Education Department Initiative to Combat ‘Inappropriate’ Restraint, Seclusion of Students With Disabilities

ACLU of Kentucky

Several months after a Kentucky sheriff’s office reached a court settlement with two students with disabilities who had been handcuffed above the elbows at school, the U.S. Department of Education announced on Thursday an initiative to address the “possible inappropriate use” of restraint and seclusion in schools.

That initiative will include compliance reviews by the department’s Office for Civil Rights to explore whether district seclusion and restraint practices violate federal law. Those reviews, according to a department media release, will focus on whether the use of seclusion and restraint affects schools’ obligation to provide special-needs students with a “free appropriate public education” as required by the Rehabilitation Act of 1973 and the Individuals with Disabilities Education Act. The Office for Civil Rights will work with districts found to be out of compliance to address the issues, the department said.

“The only way to ensure the success of all children with disabilities is to meet the needs of each child with a disability,” Education Secretary Betsy DeVos said in the release. “This initiative furthers that important mission.”

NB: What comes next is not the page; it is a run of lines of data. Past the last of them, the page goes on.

(* ===== verification/AnalysisScheduler.v ===== *)
(** The analysis of finished tasks: apiserver/server/analyzer.go, which looks every ten
    seconds for tasks that are DONE and not analysed, and the main function of
    analysis/drop_analyzer/hotmethod_analyzer.py, which it runs for each of them.

    What the script does between its updates of the row is the parameter [az_pipeline]
    here, which reads and writes the storage and the suggestions; [AnalysisPipeline] is
    its definition. *)
From stdpp Require Import base gmap strings list.
From Stdlib Require Import ZArith Lia.
From S2P Require Import Prelude CppString Json PGStore ApiStatements ApiServer.

Definition AnalysisStatusPending : Z := 0.
Definition AnalysisStatusRunning : Z := 1.
Definition AnalysisStatusSuccess : Z := 2.
Definition AnalysisStatusFailed : Z := 3.

(** * hotmethod_analyzer.py

    [az_dsn]: a DSN is configured; [az_mark], [az_select], [az_success], [az_failed]: the
    database answers the first update, the query and the last updates; [az_pipeline]:
    the work, with the text of the exception that it raises, if it does. *)

(** What the work touches: the object storage and the table of suggestions. *)
Definition outputs : Type := option (gmap string string) * list suggestion.
Definition outputs_of (a : api) : outputs := (ap_store a, ap_suggestions a).
Definition set_outputs (o : outputs) (a : api) : api := set_store o.1 (set_suggestions o.2 a).

Record analyzer_env := mkAnalyzerEnv {
  az_dsn : bool;
  az_mark : bool;
  az_select : bool;
  az_pipeline : string → task_row → outputs → option string * outputs;
  az_success : bool;
  az_failed : bool;
}.

(** [except Exception as e] *)
Definition analysis_failed (env : analyzer_env) (tid e : string) (a : api) : Z * api :=
  (1, run_stmt (az_failed env) (SetAnalysisAny tid AnalysisStatusFailed ("分析失败: " +:+ e)) a).
(* ===== verification/ServerRows.v ===== *)
(** What the handlers of drop_server do to the rows of [hotmethod_task], one row at a
    time: the lemmas that the proofs about the whole system share. *)
From stdpp Require Import base gmap strings list relations.
From Stdlib Require Import ZArith Lia.
From S2P Require Import Prelude CppString Proto TaskQueue PGStore Server.

(** * The rows of the tasks

    What the handlers do to [hotmethod_task]. *)

Definition same_tasks (d d' : database) : Prop := hotmethod_task d' = hotmethod_task d.
#[global] Instance same_tasks_preorder : PreOrder same_tasks.
Proof. split; [done|]. unfold same_tasks. intros ???; congruence. Qed.

(** The status of a task. *)
Definition status_of (tid : string) (s : server) : option Z := t_status <$> task_of tid s.

Lemma status_of_task tid s s' : task_of tid s' = task_of tid s → status_of tid s' = status_of tid s.
Proof. unfold status_of. by intros ->. Qed.

Lemma pg_upsert_tasks env ip h u v s tid :
  server_inv s → task_of tid (pg_upsert env ip h u v s) = task_of tid s.
Proof.
  unfold server_inv, task_of, pg_upsert. destruct (g_pg s) as [sess|] eqn:E; simpl; [|by rewrite E].
  intros [Ht _]. destruct (UpsertAgent_rel same_tasks ltac:(done) ltac:(done) env ip h u v sess Ht) as [_ Hsame].
  by rewrite Hsame.
Qed.

Lemma pg_upsert_inv env ip h u v s : server_inv s → server_inv (pg_upsert env ip h u v s).
Proof.
  intros Hs. pose proof (pg_upsert_rel keeps_ok ltac:(eauto with drop) ltac:(eauto with drop)
    env ip h u v s (server_inv_ready s Hs)) as Hr. revert Hs Hr.
  unfold server_inv, server_rel, sess_rel, db_ok, keeps_ok. destruct (g_pg s), (g_pg (pg_upsert _ _ _ _ _ _)); naive_solver.
Qed.

Lemma update_spec_other env tid n r d tid' :
  tid' ≠ tid → hotmethod_task (update_spec env tid n r d) !! tid' = hotmethod_task d !! tid'.
Proof.
  intros Hne. unfold update_spec. destruct (hotmethod_task d !! tid) as [row|]; [|done].
  destruct (_ && _); [|done]. simpl. by rewrite lookup_alter_ne.
Qed.

Lemma pg_update_rows env tid n r s s' :
  server_inv s → pg_update env tid n r s = Ret s' →
  server_inv s' ∧ (∀ tid', tid' ≠ c_str tid → task_of tid' s' = task_of tid' s) ∧
  ∀ row, env_commits env = true → task_of (c_str tid) s = Some row →
    IsTransitionAllowed (t_status row) n = true →
    ∃ row', task_of (c_str tid) s' = Some row' ∧ t_status row' = n.
Proof.
  intros Hinv Hu. unfold server_inv, task_of in *. destruct (g_pg s) as [[d x]|] eqn:E.
  2: { unfold pg_update in Hu. rewrite E in Hu. simplify_eq. by rewrite E. }
  destruct Hinv as [Hx Hok]. simpl in Hx, Hok. subst x.
  rewrite (pg_update_eq _ _ _ _ _ _ E ltac:(apply Hok)) in Hu. simplify_eq/=. split; [split; [done|]|split].
  - destruct (keeps_ok_update env (c_str tid) n (c_str r) d) as (? & ? & ?), Hok as (? & ? & ?). unfold db_ok; auto.
  - intros tid' Hne. by apply update_spec_other.
  - intros row Hc Hrow Hal. destruct (update_spec_row env (c_str tid) n (c_str r) d row Hc Hrow) as [Hrow' _].
    rewrite Hal in Hrow'. eauto.
Qed.

(** Do: nothing waits, or the first waiting task is dispatched and marked RUNNING. *)
Lemma Do_rows ctx env req s st resp s' :
  server_inv s → HealthCheck_Do ctx env req s = Ret (st, resp, s') → is_ok (CheckDeadline ctx) = true →
  let q := queue_of (hc_ip_addr req) (g_task_queue s) in
  let q' := queue_of (hc_ip_addr req) (g_task_queue s') in
  st = status_ok ∧
  ((q = [] ∧ q' = [] ∧ resp = Some (mkHealthCheckResponse SERVING false None) ∧
    ∀ tid, task_of tid s' = task_of tid s) ∨
   ∃ t, q = t :: q' ∧ resp = Some (mkHealthCheckResponse SERVING true (Some t)) ∧
    (∀ tid, tid ≠ c_str (task_id t) → task_of tid s' = task_of tid s) ∧
    ∀ row, env_commits (de_update env) = true → task_of (c_str (task_id t)) s = Some row →
      t_status row = kPending →
      ∃ row', task_of (c_str (task_id t)) s' = Some row' ∧ t_status row' = kRunning).
Proof.
  intros Hinv Hdo Hctx. unfold HealthCheck_Do in Hdo. rewrite Hctx in Hdo. cbn [negb] in Hdo.
  set (s1 := set_hb _ s) in Hdo. assert (server_inv s1) as H1 by done.
  set (s2 := pg_upsert _ _ _ _ _ s1) in Hdo.
  assert (∀ tid, task_of tid s2 = task_of tid s) as Hs2 by (intros; by apply (pg_upsert_tasks _ _ _ _ _ s1)).
  assert (server_inv s2) as Hi2 by (by apply pg_upsert_inv).
  assert (g_task_queue s2 = g_task_queue s) as Hq2 by apply (pg_upsert_queue _ _ _ _ _ s1).
  rewrite Hq2 in Hdo. destruct (Pop _ _) as [[t|] q] eqn:EP.
  - apply bind_Ret in Hdo as (s3 & Hu & ?). simplify_eq. apply Pop_Some in EP.
    apply pg_update_queue in Hu as Hq. apply (pg_update_rows _ _ _ _ (set_queue q s2)) in Hu as (_ & Hother & Hrow); [|done].
    split; [done|]. right. exists t. rewrite Hq. split_and!; [done|done|intros tid Hne; rewrite (Hother tid Hne); apply Hs2|].
    intros row Hc Hr Hp. apply (Hrow row Hc); [rewrite <-Hs2 in Hr; exact Hr|by rewrite Hp].
  - apply Pop_None in EP as [Hnil ->]. simplify_eq. split; [done|]. left. split_and!; done.
Qed.

Lemma Notify_rows ctx env1 env2 req s st s' tid :
  server_inv s → NotifyResult ctx env1 env2 req s = Ret (st, s') → tid ≠ c_str (r_task_id req) →
  task_of tid s' = task_of tid s.
Proof.
  intros Hinv Hn Hne. unfold NotifyResult in Hn. destruct (negb _); [by simplify_eq|].
  apply bind_Ret in Hn as (s2 & Hu & ?). simplify_eq. destruct (decide _).
  - apply bind_Ret in Hu as (s1 & (Hi1 & Ho1 & _)%pg_update_rows & Hu); [|done]. rewrite <-Ho1 by done.
    repeat case_match; apply pg_update_rows in Hu as (_ & Ho & _); auto.
  - apply pg_update_rows in Hu as (_ & Ho & _); auto.
Qed.

Lemma Register_rows ctx env rq s st o s' tid :
  server_inv s → RegisterAgent ctx env rq s = (st, o, s') → task_of tid s' = task_of tid s.
Proof.
  intros Hinv Hr. unfold RegisterAgent in Hr. destruct (negb _); simplify_eq; [done|]. by apply pg_upsert_tasks.
Qed.

(** An illegal transition changes no row. *)
Lemma pg_update_illegal env tid n r s s' row :
  server_inv s → pg_update env tid n r s = Ret s' → task_of (c_str tid) s = Some row →
  IsTransitionAllowed (t_status row) n = false → task_of (c_str tid) s' = Some row.
Proof.
  intros Hinv Hu Hrow Hal. unfold server_inv, task_of in *. destruct (g_pg s) as [[d x]|] eqn:E; [|done].
  destruct Hinv as [Hx Hok]. simpl in *. subst x.
  rewrite (pg_update_eq _ _ _ _ _ _ E ltac:(apply Hok)) in Hu. simplify_eq/=.
  unfold update_spec. by rewrite Hrow, Hal.
Qed.

(** A row that is FAILED is not moved by a dispatch, nor by a report of success. *)
Lemma Do_failed_row ctx env req s st resp s' tid row :
  server_inv s → HealthCheck_Do ctx env req s = Ret (st, resp, s') →
  task_of tid s = Some row → t_status row = kFailed → task_of tid s' = Some row.
Proof.
  intros Hinv Hdo Hrow Hf. unfold HealthCheck_Do in Hdo. destruct (negb _); [by simplify_eq|].
  set (s2 := pg_upsert _ _ _ _ _ _) in Hdo.
  assert (task_of tid s2 = Some row) as H2 by (by rewrite <-Hrow; apply (pg_upsert_tasks _ _ _ _ _ (set_hb _ s))).
  assert (server_inv s2) as Hi2 by (by apply pg_upsert_inv).
  destruct (Pop _ _) as [[t|] q] eqn:EP; [|by simplify_eq].
  apply bind_Ret in Hdo as (s3 & Hu & ?). simplify_eq. destruct (decide (tid = c_str (task_id t))) as [->|Hne].
  - apply (pg_update_illegal _ _ _ _ (set_queue q s2) _ _ Hi2 Hu H2). by rewrite Hf.
  - apply (pg_update_rows _ _ _ _ (set_queue q s2)) in Hu as (_ & Hother & _); [|done]. by rewrite Hother.
Qed.

Lemma Notify_failed_row ctx env1 env2 req s st s' tid row :
  server_inv s → NotifyResult ctx env1 env2 req s = Ret (st, s') →
  task_of tid s = Some row → t_status row = kFailed → task_of tid s' = Some row.
Proof.
  intros Hinv Hn Hrow Hf. assert (∀ env n r s1 s2, n ≠ kPending → server_inv s1 → task_of tid s1 = Some row →
    pg_update env (r_task_id req) n r s1 = Ret s2 → server_inv s2 ∧ task_of tid s2 = Some row) as Hstep.
  { intros env n r s1 s2 Hnp Hi H1 Hu. pose proof (pg_update_rows _ _ _ _ _ _ Hi Hu) as (Hi2 & Hother & _).
    split; [done|]. destruct (decide (tid = c_str (r_task_id req))) as [->|Hne]; [|by rewrite Hother].
    apply (pg_update_illegal _ _ _ _ _ _ _ Hi Hu H1). rewrite Hf. destruct (IsTransitionAllowed _ _) eqn:E; [|done].
    apply IsTransitionAllowed_legal in E. by inversion E. }
  unfold NotifyResult in Hn. destruct (negb _); [by simplify_eq|].
  apply bind_Ret in Hn as (s2 & Hu & ?). simplify_eq. destruct (decide _).
  - apply bind_Ret in Hu as (s1 & [Hi1 H1]%Hstep & Hu); [|done..]. repeat case_match; by eapply Hstep in Hu as [_ ?].
  - by eapply Hstep in Hu as [_ ?].
Qed.

(** A step keeps the consistency of the database, and the connection. *)
Lemma server_step_pg s l s' :
  server_step s l s' → server_inv s → server_inv s' ∧ (g_pg s ≠ None → g_pg s' ≠ None).
Proof.
  intros Hstep Hinv. assert (server_rel keeps_ok s s') as Hrel.
  { eapply server_step_rel; [..|by apply server_inv_ready|exact Hstep]; eauto with drop. apply _. }
  revert Hinv Hrel. unfold server_rel, server_inv, sess_rel, db_ok, keeps_ok.
  destruct (g_pg s), (g_pg s'); naive_solver.
Qed.
(** * What no interleaving breaks *)

(** Every audit row is that of a creation or of a legal transition. *)
Definition audit_legal (d : database) : Prop :=
  Forall (λ h, (is_creation h ∧ h_new_status h = kPending) ∨ legal (h_old_status h) (h_new_status h))
    (task_status_history d).

Definition rows_ok (d : database) : Prop := statuses_ok d ∧ audit_legal d ∧ agents_ok d.

Definition write_ok (w : write) : Prop :=
  match w with
  | WStatus _ _ new _ _ => 0 <= new <= 4
  | WHistory h => legal (h_old_status h) (h_new_status h)
  | _ => True
  end.
Definition conn_ok (c : conn) : Prop := match c with Open ws => Forall write_ok ws | _ => True end.
Definition pc_ok (u : ucall) (pc : upd_pc) : Prop :=
  match pc with
  | PcUpdate old | PcInsert old => legal old (uc_new u)
  | PcThrown _ => False
  | _ => True
  end.

Definition cx_ok (st : cx) : Prop :=
  rows_ok (cx_db st) ∧ (∀ i, conn_ok (cx_conn st i)) ∧ Forall (λ e, pc_ok e.1 e.2) (cx_calls st).

Lemma chain_legal a hs b :
  chain a hs b → Forall (λ h, legal (h_old_status h) (h_new_status h)) hs.
Proof.
  revert a. induction hs as [|h hs IH]; simpl; intros a; [done|].
  intros (<- & Hl & Hc). constructor; eauto.
Qed.

Lemma db_ok_rows d : db_ok d → rows_ok d.
Proof.
  intros (Hs & (Hchain & Hnone & Hcr) & Ha). split; [done|]. split; [|done].
  apply Forall_forall. intros h Hh. rewrite Forall_forall in Hcr.
  destruct (decide (is_creation h)) as [Hc|Hc]; [left; split; [done|]; by apply Hcr|right].
  assert (h ∈ history_of (h_tid h) d) as Hin by (by apply list_elem_of_filter).
  destruct (hotmethod_task d !! h_tid h) as [row|] eqn:Hrow.
  - apply Hchain in Hrow. apply chain_legal in Hrow. rewrite Forall_forall in Hrow. apply Hrow.
    by apply list_elem_of_filter.
  - rewrite Hnone in Hin by done. by apply not_elem_of_nil in Hin.
Qed.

Seclusion refers to the practice of confining a student alone in a room that he or she is not allowed to leave. Restraint refers to the practice of restricting a student from moving parts of the body, such as with handcuffs.

Beyond compliance reviews, the initiative seeks to provide technical assistance to school districts on federal disability rights laws and their relationship to seclusion and restraint. The department will also work with districts to ensure they’re reporting accurate data on their use of such practices. The Office of Special Education and Rehabilitative Services will provide districts with resources on how to implement student interventions that reduce the “reliance on less effective and potentially dangerous practices.”

During the 2015-16 school year, students with disabilities represented about 12 percent of the total student population but accounted for 71 percent of children subjected to restraint and 66 percent of those who were secluded, according to the most recent federal data. That school year, nearly 86,000 children were restrained and more than 36,000 were secluded.

Black students are disproportionately affected by the practices. Though black children account for 15 percent of America’s K-12 student population, they represented 23 percent of students secluded and 27 percent of those restrained during the 2015-16 school year.

However, disability-rights advocates have long contended that schools chronically underreport seclusion and restraint incidents.

Education Department spokeswoman Liz Hill said the department decided to focus on seclusion and restraint in schools because Office for Civil Rights data show that the number of instances “continues to increase.”

“We know that the inappropriate use of restraint and seclusion can significantly affect children with disabilities,” Hill said in an email, adding that the department aims to ensure the practices don’t impinge on the academic success of children with disabilities. “This initiative gives us the opportunity to highlight this important issue and support schools, districts, and states as they work to meet the needs of each student.”

The Kentucky lawsuit, which followed the release of a video of one incident that went viral online, is perhaps the highest-profile challenge to the use of restraint in schools in recent years. The American Civil Liberties Union filed the lawsuit on behalf of two disabled students — an 8-year-old boy and a 9-year-old girl — who were handcuffed around their biceps in 2014 by a sheriff’s deputy. In 2017, a federal district court ruled the punishment was an “unconstitutional seizure and excessive force.” In November, the sheriff’s office reached a $337,000 settlement with the plaintiffs.

While Democratic lawmakers proposed federal legislation in November that aims to curtail the use of seclusion and restraint in schools, similar rules currently exist in about two-thirds of states. During the Obama administration, the Education Department released a guidance document that said districts should use seclusion and restraint only if children pose imminent danger to themselves or others.

Denise Marshall, executive director of the Council of Parent Attorneys and Advocates, called the Education Department’s focus on the issue a “positive step forward” in protecting the rights of students with disabilities.

“Restraint and seclusion are not education strategies; they are the failure of providing a meaningful education,” she said.